+++ RECORDS TO PROCESS
(** C4, as amended: for every non-empty list of inputs whose exposure values
    can all be computed (no effective aperture is 0.0, on which
    [getExposure] divides), the walk over the sorted list returns groups
    that are all non-empty and whose concatenation is the sorted list of
    exposure triples, so it holds each triple of the input as many times as
    the input does. *)
Theorem grouping_partitions (inputs : list input) :
  inputs <> [] ->
  Forall (fun i => exists e, getExposure_default (snd i) = Ok e) inputs ->
  exists groups,
    groupExposures (sort input_ltb inputs) = Ok groups /\
    Forall (fun g => g <> []) groups /\
    List.concat groups = map snd (sort input_ltb inputs) /\
    Permutation (List.concat groups) (map snd inputs).
Proof.
  intros Hne Hall.
  assert (Forall (fun i => exists e, getExposure_default (snd i) = Ok e)
                 (sort input_ltb inputs)) as Hall'.
  { rewrite Forall_forall in *. intros i Hi. apply Hall.
    eapply Permutation_in; [ apply sort_perm | exact Hi ]. }
  destruct (groupExposures_total _ Hall') as [groups Hg].
  destruct (groupExposures_spec _ _ Hg) as [Hc Hn].
  exists groups. repeat split; auto.
  - apply Hn, sort_not_nil, Hne.
  - rewrite Hc. apply Permutation_map, sort_perm.
Qed.

Lemma grouping_partitions_witness :
  exists groups,
    groupExposures (sort input_ltb [("/d/b.jpg", (Float 2, Float 2, Float 100));
                                    ("/d/a.jpg", (Float 2, Float 1, Float 100));
                                    ("/d/c.jpg", (Float 2, Float 1, Float 100))])
    = Ok groups /\
    Forall (fun g => g <> []) groups /\
    List.concat groups
    = map snd (sort input_ltb [("/d/b.jpg", (Float 2, Float 2, Float 100));
                               ("/d/a.jpg", (Float 2, Float 1, Float 100));
                               ("/d/c.jpg", (Float 2, Float 1, Float 100))]) /\
    Permutation (List.concat groups)
                (map snd [("/d/b.jpg", (Float 2, Float 2, Float 100));
                          ("/d/a.jpg", (Float 2, Float 1, Float 100));
                          ("/d/c.jpg", (Float 2, Float 1, Float 100))]).
Proof.
  apply grouping_partitions.
  - discriminate.
  - repeat constructor; eexists; vm_compute; reflexivity.
Defined.

(** C4, as stated, fails: an aperture so small that the sensitivity-scaled
    aperture rounds to 0.0 passes the metadata checks, and the walk raises
    instead of returning groups. *)
Lemma grouping_raises_on_zero_aperture :
  getExposure_default (Float 5e-324, Float 1, Float 1) = Raise ZeroDivisionError /\
  groupExposures (sort input_ltb [("/d/a.jpg", (Float 5e-324, Float 1, Float 1))])
  = Raise ZeroDivisionError.
Proof. split; vm_compute; reflexivity. Qed.

(** ** The histogram of the group sizes and the choice in it *)

Lemma count_of_count_one (k k' : nat) (c : counter) :
  count_of k (count_one k' c)
  = if (k =? k')%nat then S (count_of k c) else count_of k c.
Proof.
  induction c as [|[k0 n] c IH]; simpl.
  - destruct (k =? k')%nat; reflexivity.
  - destruct (Nat.eqb_spec k' k0) as [->|Hne]; simpl.
    + destruct (k =? k0)%nat; reflexivity.
    + destruct (Nat.eqb_spec k k0) as [->|Hne'].
      * destruct (Nat.eqb_spec k0 k'); [ congruence | reflexivity ].
      * exact IH.
Qed.

Lemma count_one_keys (k' : nat) (c : counter) :
  NoDup (map fst c) -> NoDup (map fst (count_one k' c)) /\
  (forall k, In k (map fst (count_one k' c)) -> k = k' \/ In k (map fst c)).
Proof.
  induction c as [|[k0 n] c IH]; simpl; intros Hnd.
  - split; [ repeat constructor; auto | intros k [->|[]]; auto ].
  - inversion Hnd as [|? ? Hnin Hnd']; subst.
    destruct (Nat.eqb_spec k' k0) as [->|Hne]; simpl.
    + split; [ exact Hnd | intros k [->|H]; auto ].
    + destruct (IH Hnd') as [IH1 IH2]. split.
      * constructor; auto. intros Hin. apply IH2 in Hin.
        destruct Hin as [->|Hin]; auto.
      * intros k [->|Hin]; auto. apply IH2 in Hin. tauto.
Qed.

Lemma count_one_positive (k' : nat) (c : counter) :
  Forall (fun t => 1 <= snd t)%nat c ->
  Forall (fun t => 1 <= snd t)%nat (count_one k' c).
Proof.
  induction 1 as [|[k0 n] c Hn Hc IH]; simpl.
  - repeat constructor.
  - destruct (k' =? k0)%nat; constructor; simpl in *; auto; lia.
Qed.

Lemma bracketSizes_tally (groups : list (list exposure)) :
  bracketSizes groups = tally (map (@List.length exposure) groups) [].
Proof.
  unfold bracketSizes, tally. generalize (@nil (nat * nat)).
  induction groups as [|g groups IH]; intros c; simpl; auto.
Qed.

Lemma tally_spec (ks : list nat) (c : counter) :
  NoDup (map fst c) -> Forall (fun t => 1 <= snd t)%nat c ->
  NoDup (map fst (tally ks c)) /\
  Forall (fun t => 1 <= snd t)%nat (tally ks c) /\
  forall k, count_of k (tally ks c)
            = (count_of k c + count_occ Nat.eq_dec ks k)%nat.
Proof.
  revert c; induction ks as [|k' ks IH]; intros c Hnd Hpos; simpl.
  - repeat split; auto.
  - destruct (IH (count_one k' c)) as (H1 & H2 & H3).
    + apply count_one_keys, Hnd.
    + apply count_one_positive, Hpos.
    + repeat split; auto. intros k. rewrite H3, count_of_count_one.
      destruct (Nat.eq_dec k' k) as [->|Hne].
      * rewrite Nat.eqb_refl. lia.
      * destruct (Nat.eqb_spec k k'); [ congruence | lia ].
Qed.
++++++
## WHAT IS BEING ASKED:
Each entry must be output exactly as it was written.

## REPLY:
(** C4, as amended: for every non-empty list of inputs whose exposure values
    can all be computed (no effective aperture is 0.0, on which
    [getExposure] divides), the walk over the sorted list returns groups
    that are all non-empty and whose concatenation is the sorted list of
    exposure triples, so it holds each triple of the input as many times as
    the input does. *)
Theorem grouping_partitions (inputs : list input) :
  inputs <> [] ->
  Forall (fun i => exists e, getExposure_default (snd i) = Ok e) inputs ->
  exists groups,
    groupExposures (sort input_ltb inputs) = Ok groups /\
    Forall (fun g => g <> []) groups /\
    List.concat groups = map snd (sort input_ltb inputs) /\
    Permutation (List.concat groups) (map snd inputs).
Proof.
  intros Hne Hall.
  assert (Forall (fun i => exists e, getExposure_default (snd i) = Ok e)
                 (sort input_ltb inputs)) as Hall'.
  { rewrite Forall_forall in *. intros i Hi. apply Hall.
    eapply Permutation_in; [ apply sort_perm | exact Hi ]. }
  destruct (groupExposures_total _ Hall') as [groups Hg].
  destruct (groupExposures_spec _ _ Hg) as [Hc Hn].
  exists groups. repeat split; auto.
  - apply Hn, sort_not_nil, Hne.
  - rewrite Hc. apply Permutation_map, sort_perm.
Qed.

Lemma grouping_partitions_witness :
  exists groups,
    groupExposures (sort input_ltb [("/d/b.jpg", (Float 2, Float 2, Float 100));
                                    ("/d/a.jpg", (Float 2, Float 1, Float 100));
                                    ("/d/c.jpg", (Float 2, Float 1, Float 100))])
    = Ok groups /\
    Forall (fun g => g <> []) groups /\
    List.concat groups
    = map snd (sort input_ltb [("/d/b.jpg", (Float 2, Float 2, Float 100));
                               ("/d/a.jpg", (Float 2, Float 1, Float 100));
                               ("/d/c.jpg", (Float 2, Float 1, Float 100))]) /\
    Permutation (List.concat groups)
                (map snd [("/d/b.jpg", (Float 2, Float 2, Float 100));
                          ("/d/a.jpg", (Float 2, Float 1, Float 100));
                          ("/d/c.jpg", (Float 2, Float 1, Float 100))]).
Proof.
  apply grouping_partitions.
  - discriminate.
  - repeat constructor; eexists; vm_compute; reflexivity.
Defined.

(** C4, as stated, fails: an aperture so small that the sensitivity-scaled
    aperture rounds to 0.0 passes the metadata checks, and the walk raises
    instead of returning groups. *)
Lemma grouping_raises_on_zero_aperture :
  getExposure_default (Float 5e-324, Float 1, Float 1) = Raise ZeroDivisionError /\
  groupExposures (sort input_ltb [("/d/a.jpg", (Float 5e-324, Float 1, Float 1))])
  = Raise ZeroDivisionError.
Proof. split; vm_compute; reflexivity. Qed.

(** ** The histogram of the group sizes and the choice in it *)

Lemma count_of_count_one (k k' : nat) (c : counter) :
  count_of k (count_one k' c)
  = if (k =? k')%nat then S (count_of k c) else count_of k c.
Proof.
  induction c as [|[k0 n] c IH]; simpl.
  - destruct (k =? k')%nat; reflexivity.
  - destruct (Nat.eqb_spec k' k0) as [->|Hne]; simpl.
    + destruct (k =? k0)%nat; reflexivity.
    + destruct (Nat.eqb_spec k k0) as [->|Hne'].
      * destruct (Nat.eqb_spec k0 k'); [ congruence | reflexivity ].
      * exact IH.
Qed.

Lemma count_one_keys (k' : nat) (c : counter) :
  NoDup (map fst c) -> NoDup (map fst (count_one k' c)) /\
  (forall k, In k (map fst (count_one k' c)) -> k = k' \/ In k (map fst c)).
Proof.
  induction c as [|[k0 n] c IH]; simpl; intros Hnd.
  - split; [ repeat constructor; auto | intros k [->|[]]; auto ].
  - inversion Hnd as [|? ? Hnin Hnd']; subst.
    destruct (Nat.eqb_spec k' k0) as [->|Hne]; simpl.
    + split; [ exact Hnd | intros k [->|H]; auto ].
    + destruct (IH Hnd') as [IH1 IH2]. split.
      * constructor; auto. intros Hin. apply IH2 in Hin.
        destruct Hin as [->|Hin]; auto.
      * intros k [->|Hin]; auto. apply IH2 in Hin. tauto.
Qed.

Lemma count_one_positive (k' : nat) (c : counter) :
  Forall (fun t => 1 <= snd t)%nat c ->
  Forall (fun t => 1 <= snd t)%nat (count_one k' c).
Proof.
  induction 1 as [|[k0 n] c Hn Hc IH]; simpl.
  - repeat constructor.
  - destruct (k' =? k0)%nat; constructor; simpl in *; auto; lia.
Qed.

Lemma bracketSizes_tally (groups : list (list exposure)) :
  bracketSizes groups = tally (map (@List.length exposure) groups) [].
Proof.
  unfold bracketSizes, tally. generalize (@nil (nat * nat)).
  induction groups as [|g groups IH]; intros c; simpl; auto.
Qed.

Lemma tally_spec (ks : list nat) (c : counter) :
  NoDup (map fst c) -> Forall (fun t => 1 <= snd t)%nat c ->
  NoDup (map fst (tally ks c)) /\
  Forall (fun t => 1 <= snd t)%nat (tally ks c) /\
  forall k, count_of k (tally ks c)
            = (count_of k c + count_occ Nat.eq_dec ks k)%nat.
Proof.
  revert c; induction ks as [|k' ks IH]; intros c Hnd Hpos; simpl.
  - repeat split; auto.
  - destruct (IH (count_one k' c)) as (H1 & H2 & H3).
    + apply count_one_keys, Hnd.
    + apply count_one_positive, Hpos.
    + repeat split; auto. intros k. rewrite H3, count_of_count_one.
      destruct (Nat.eq_dec k' k) as [->|Hne].
      * rewrite Nat.eqb_refl. lia.
      * destruct (Nat.eqb_spec k k'); [ congruence | lia ].
Qed.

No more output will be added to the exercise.